Given entries section start

(** [/users/admin] in [priorityTree], where [/users/{id}] and [/users/*rest]
    were registered after it. *)
Lemma static_route_stays_found_witness :
  ∃ chain,
    Find priorityTree "GET" "/users/admin"
    = inl {| Method := "GET"; Path := "/users/admin"; Handler := Func "static";
             Middlewares := chain; PathParams := ∅ |}.
Proof.
  set (t1 := (GET newRoot "/users/admin" (Func "static") []).1).
  set (t2 := (GET t1 "/users/{id}" (Func "param") []).1).
  apply (static_route_stays_found newRoot "GET" "/users/admin" (Func "static")
           [] t1 [InStatic 0; InStatic 0] priorityTree).
  - eapply (allStatic_segment _ "users" "/admin");
      [reflexivity|reflexivity|reflexivity|].
    eapply (allStatic_segment _ "admin" "");
      [reflexivity|reflexivity|reflexivity|].
    by apply allStatic_end.
  - vm_compute; reflexivity.
  - apply (registrations_route t1 t2 [] "GET" "/users/*rest" (Func "wildcard") []
             priorityTree (inl [InStatic 0; InWildcard]));
      [|vm_compute; reflexivity].
    apply (registrations_route t1 t1 [] "GET" "/users/{id}" (Func "param") []
             t2 (inl [InStatic 0; InParam]));
      [|vm_compute; reflexivity].
    apply registrations_none.
Defined.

Given entries section end

◆ **Goal of the exercise**
Print all the entries exactly as written.

◆ **Result for this task**
(** [/users/admin] in [priorityTree], where [/users/{id}] and [/users/*rest]
    were registered after it. *)
Lemma static_route_stays_found_witness :
  ∃ chain,
    Find priorityTree "GET" "/users/admin"
    = inl {| Method := "GET"; Path := "/users/admin"; Handler := Func "static";
             Middlewares := chain; PathParams := ∅ |}.
Proof.
  set (t1 := (GET newRoot "/users/admin" (Func "static") []).1).
  set (t2 := (GET t1 "/users/{id}" (Func "param") []).1).
  apply (static_route_stays_found newRoot "GET" "/users/admin" (Func "static")
           [] t1 [InStatic 0; InStatic 0] priorityTree).
  - eapply (allStatic_segment _ "users" "/admin");
      [reflexivity|reflexivity|reflexivity|].
    eapply (allStatic_segment _ "admin" "");
      [reflexivity|reflexivity|reflexivity|].
    by apply allStatic_end.
  - vm_compute; reflexivity.
  - apply (registrations_route t1 t2 [] "GET" "/users/*rest" (Func "wildcard") []
             priorityTree (inl [InStatic 0; InWildcard]));
      [|vm_compute; reflexivity].
    apply (registrations_route t1 t1 [] "GET" "/users/{id}" (Func "param") []
             t2 (inl [InStatic 0; InParam]));
      [|vm_compute; reflexivity].
    apply registrations_none.
Defined.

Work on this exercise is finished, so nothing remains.